*What is being asked*:
In the material below, find the line with "Lemma emit_sections specs" and the line with "ps)) as Hp'.", then output those two lines and every line between them, exactly.

Dataset content: Begin

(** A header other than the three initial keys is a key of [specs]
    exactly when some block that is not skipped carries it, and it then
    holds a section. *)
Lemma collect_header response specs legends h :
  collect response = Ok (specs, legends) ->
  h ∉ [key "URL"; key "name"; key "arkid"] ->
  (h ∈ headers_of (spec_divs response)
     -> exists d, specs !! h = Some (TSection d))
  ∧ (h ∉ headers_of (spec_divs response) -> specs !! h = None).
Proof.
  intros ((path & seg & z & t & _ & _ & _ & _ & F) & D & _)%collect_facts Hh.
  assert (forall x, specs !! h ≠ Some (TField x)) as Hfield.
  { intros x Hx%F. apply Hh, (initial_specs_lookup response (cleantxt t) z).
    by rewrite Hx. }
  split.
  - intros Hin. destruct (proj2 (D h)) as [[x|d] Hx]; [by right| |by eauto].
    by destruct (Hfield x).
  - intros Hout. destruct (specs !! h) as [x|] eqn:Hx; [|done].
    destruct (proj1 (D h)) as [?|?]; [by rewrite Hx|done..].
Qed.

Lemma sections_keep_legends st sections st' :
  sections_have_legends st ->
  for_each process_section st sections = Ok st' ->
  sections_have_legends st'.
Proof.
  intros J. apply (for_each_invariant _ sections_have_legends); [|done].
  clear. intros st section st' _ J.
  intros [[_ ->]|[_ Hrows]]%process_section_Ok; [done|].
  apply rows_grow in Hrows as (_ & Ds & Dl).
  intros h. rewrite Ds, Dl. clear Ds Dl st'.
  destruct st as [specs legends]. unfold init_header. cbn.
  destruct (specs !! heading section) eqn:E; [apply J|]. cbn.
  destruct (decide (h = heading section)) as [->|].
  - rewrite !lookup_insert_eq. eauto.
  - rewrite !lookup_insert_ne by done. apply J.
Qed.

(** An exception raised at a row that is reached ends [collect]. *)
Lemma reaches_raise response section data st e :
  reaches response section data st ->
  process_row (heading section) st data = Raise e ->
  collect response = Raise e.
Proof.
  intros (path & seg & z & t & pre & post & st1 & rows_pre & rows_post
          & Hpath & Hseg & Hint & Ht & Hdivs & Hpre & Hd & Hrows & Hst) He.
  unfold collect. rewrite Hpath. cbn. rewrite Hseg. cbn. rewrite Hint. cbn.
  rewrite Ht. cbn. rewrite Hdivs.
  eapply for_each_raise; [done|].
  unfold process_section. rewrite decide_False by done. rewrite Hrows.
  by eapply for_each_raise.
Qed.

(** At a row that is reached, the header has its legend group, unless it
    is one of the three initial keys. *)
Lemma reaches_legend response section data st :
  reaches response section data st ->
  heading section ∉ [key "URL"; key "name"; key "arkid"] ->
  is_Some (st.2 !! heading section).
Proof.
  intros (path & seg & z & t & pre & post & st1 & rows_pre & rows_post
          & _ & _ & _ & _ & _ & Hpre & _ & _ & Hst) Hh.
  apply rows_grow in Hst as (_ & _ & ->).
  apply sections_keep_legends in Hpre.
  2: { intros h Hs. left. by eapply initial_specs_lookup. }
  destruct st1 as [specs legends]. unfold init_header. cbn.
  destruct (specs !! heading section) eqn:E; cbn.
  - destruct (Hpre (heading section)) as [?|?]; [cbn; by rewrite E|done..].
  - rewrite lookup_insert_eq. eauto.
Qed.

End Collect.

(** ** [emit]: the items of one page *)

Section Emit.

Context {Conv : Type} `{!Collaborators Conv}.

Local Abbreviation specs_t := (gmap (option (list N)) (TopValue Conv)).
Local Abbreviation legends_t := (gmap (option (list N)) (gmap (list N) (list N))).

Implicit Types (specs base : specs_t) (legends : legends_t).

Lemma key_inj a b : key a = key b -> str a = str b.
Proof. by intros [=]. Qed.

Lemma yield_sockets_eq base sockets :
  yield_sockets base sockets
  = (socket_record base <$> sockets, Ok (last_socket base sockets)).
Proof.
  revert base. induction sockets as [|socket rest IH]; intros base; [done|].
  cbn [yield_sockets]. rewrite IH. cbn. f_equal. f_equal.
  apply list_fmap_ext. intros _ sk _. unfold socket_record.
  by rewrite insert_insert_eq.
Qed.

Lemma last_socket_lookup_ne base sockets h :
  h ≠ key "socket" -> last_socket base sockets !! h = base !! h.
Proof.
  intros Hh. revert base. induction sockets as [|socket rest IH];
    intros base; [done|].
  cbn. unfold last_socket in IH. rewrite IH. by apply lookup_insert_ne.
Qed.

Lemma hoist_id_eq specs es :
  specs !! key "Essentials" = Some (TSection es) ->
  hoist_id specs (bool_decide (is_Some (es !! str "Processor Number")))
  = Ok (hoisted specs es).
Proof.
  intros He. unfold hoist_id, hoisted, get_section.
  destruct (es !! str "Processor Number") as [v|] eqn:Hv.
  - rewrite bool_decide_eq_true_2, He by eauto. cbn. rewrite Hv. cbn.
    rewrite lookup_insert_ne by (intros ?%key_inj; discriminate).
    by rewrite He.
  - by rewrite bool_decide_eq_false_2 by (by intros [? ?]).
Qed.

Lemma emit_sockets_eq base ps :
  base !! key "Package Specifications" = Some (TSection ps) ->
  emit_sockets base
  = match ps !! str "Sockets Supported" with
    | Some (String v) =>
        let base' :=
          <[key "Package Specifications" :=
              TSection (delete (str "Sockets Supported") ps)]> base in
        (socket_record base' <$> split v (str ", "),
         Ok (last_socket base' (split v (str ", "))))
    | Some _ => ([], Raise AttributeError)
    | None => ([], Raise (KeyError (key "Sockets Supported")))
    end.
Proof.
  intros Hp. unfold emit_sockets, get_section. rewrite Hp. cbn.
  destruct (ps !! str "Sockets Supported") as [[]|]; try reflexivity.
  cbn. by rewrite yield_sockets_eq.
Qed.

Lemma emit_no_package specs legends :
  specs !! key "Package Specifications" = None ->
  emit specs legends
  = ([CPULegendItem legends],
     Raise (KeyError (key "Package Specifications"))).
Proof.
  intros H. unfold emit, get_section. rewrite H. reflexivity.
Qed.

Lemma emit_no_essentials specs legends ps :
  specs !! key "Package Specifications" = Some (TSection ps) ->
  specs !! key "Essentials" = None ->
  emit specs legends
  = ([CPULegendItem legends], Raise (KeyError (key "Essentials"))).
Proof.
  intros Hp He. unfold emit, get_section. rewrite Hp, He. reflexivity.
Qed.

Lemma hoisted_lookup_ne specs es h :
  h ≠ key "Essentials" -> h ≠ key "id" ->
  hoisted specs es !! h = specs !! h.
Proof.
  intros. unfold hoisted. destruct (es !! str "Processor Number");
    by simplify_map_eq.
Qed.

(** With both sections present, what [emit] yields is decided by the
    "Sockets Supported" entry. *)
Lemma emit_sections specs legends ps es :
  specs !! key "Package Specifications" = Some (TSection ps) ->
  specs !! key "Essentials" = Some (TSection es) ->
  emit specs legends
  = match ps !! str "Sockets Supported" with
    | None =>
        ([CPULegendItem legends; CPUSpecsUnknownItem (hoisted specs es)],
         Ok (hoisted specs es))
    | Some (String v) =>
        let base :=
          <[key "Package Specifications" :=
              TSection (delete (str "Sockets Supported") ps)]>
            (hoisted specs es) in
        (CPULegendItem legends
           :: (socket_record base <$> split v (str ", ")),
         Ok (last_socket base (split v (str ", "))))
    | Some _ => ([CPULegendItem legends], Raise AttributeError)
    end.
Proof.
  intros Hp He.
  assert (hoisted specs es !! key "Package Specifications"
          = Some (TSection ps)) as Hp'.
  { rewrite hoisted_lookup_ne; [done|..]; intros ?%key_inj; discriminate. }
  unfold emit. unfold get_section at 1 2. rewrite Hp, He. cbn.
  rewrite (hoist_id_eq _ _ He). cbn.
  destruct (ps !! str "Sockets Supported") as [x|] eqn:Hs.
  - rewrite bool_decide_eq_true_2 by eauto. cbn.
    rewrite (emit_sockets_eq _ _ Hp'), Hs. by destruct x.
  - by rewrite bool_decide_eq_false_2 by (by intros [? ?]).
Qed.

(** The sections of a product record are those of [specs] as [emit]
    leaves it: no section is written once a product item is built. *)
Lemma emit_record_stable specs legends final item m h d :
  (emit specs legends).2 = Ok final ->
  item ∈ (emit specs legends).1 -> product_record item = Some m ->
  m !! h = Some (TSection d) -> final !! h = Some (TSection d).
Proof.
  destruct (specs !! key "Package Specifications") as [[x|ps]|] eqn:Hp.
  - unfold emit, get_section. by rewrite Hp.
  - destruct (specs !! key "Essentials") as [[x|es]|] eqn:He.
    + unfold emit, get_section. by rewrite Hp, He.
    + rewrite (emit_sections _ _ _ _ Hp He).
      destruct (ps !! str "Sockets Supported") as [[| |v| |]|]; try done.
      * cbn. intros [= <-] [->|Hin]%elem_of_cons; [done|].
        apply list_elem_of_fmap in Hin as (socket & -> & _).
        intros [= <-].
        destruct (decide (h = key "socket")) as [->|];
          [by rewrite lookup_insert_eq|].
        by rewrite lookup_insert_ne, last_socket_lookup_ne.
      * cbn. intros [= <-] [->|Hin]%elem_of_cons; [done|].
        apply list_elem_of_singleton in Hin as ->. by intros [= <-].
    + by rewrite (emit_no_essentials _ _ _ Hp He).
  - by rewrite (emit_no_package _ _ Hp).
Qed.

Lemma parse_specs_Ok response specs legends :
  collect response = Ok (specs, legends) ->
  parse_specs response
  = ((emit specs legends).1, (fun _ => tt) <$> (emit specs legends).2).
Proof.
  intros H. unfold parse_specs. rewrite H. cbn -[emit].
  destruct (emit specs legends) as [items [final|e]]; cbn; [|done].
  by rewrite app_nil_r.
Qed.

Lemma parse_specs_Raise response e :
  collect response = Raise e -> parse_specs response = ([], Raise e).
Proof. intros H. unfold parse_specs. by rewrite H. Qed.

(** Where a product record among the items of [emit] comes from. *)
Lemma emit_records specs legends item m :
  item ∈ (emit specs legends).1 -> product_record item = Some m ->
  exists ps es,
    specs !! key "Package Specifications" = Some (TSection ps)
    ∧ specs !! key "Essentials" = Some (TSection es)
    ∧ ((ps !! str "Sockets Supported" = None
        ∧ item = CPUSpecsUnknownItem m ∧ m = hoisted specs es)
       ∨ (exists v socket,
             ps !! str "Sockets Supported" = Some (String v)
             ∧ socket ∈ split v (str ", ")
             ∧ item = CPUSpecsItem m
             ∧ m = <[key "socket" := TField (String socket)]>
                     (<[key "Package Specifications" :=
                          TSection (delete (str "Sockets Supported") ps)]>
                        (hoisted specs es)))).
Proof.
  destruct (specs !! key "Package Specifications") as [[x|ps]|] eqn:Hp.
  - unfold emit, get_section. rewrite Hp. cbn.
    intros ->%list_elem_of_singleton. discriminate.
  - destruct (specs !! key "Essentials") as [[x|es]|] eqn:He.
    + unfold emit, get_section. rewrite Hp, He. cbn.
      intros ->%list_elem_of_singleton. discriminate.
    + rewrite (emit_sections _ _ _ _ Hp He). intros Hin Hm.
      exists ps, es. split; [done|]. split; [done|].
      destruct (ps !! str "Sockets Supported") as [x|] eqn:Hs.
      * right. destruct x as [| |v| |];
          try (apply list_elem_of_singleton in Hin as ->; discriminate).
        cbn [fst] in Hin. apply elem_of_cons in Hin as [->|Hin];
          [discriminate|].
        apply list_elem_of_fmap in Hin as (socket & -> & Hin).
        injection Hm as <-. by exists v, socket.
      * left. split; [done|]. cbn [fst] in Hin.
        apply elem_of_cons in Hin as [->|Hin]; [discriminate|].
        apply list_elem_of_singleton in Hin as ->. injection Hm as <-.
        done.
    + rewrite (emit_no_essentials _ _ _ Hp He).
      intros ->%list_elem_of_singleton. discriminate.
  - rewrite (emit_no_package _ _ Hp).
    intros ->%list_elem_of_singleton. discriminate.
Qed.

Dataset content: End

*Response box*:
Lemma emit_sections specs legends ps es :
  specs !! key "Package Specifications" = Some (TSection ps) ->
  specs !! key "Essentials" = Some (TSection es) ->
  emit specs legends
  = match ps !! str "Sockets Supported" with
    | None =>
        ([CPULegendItem legends; CPUSpecsUnknownItem (hoisted specs es)],
         Ok (hoisted specs es))
    | Some (String v) =>
        let base :=
          <[key "Package Specifications" :=
              TSection (delete (str "Sockets Supported") ps)]>
            (hoisted specs es) in
        (CPULegendItem legends
           :: (socket_record base <$> split v (str ", ")),
         Ok (last_socket base (split v (str ", "))))
    | Some _ => ([CPULegendItem legends], Raise AttributeError)
    end.
Proof.
  intros Hp He.
  assert (hoisted specs es !! key "Package Specifications"
          = Some (TSection ps)) as Hp'.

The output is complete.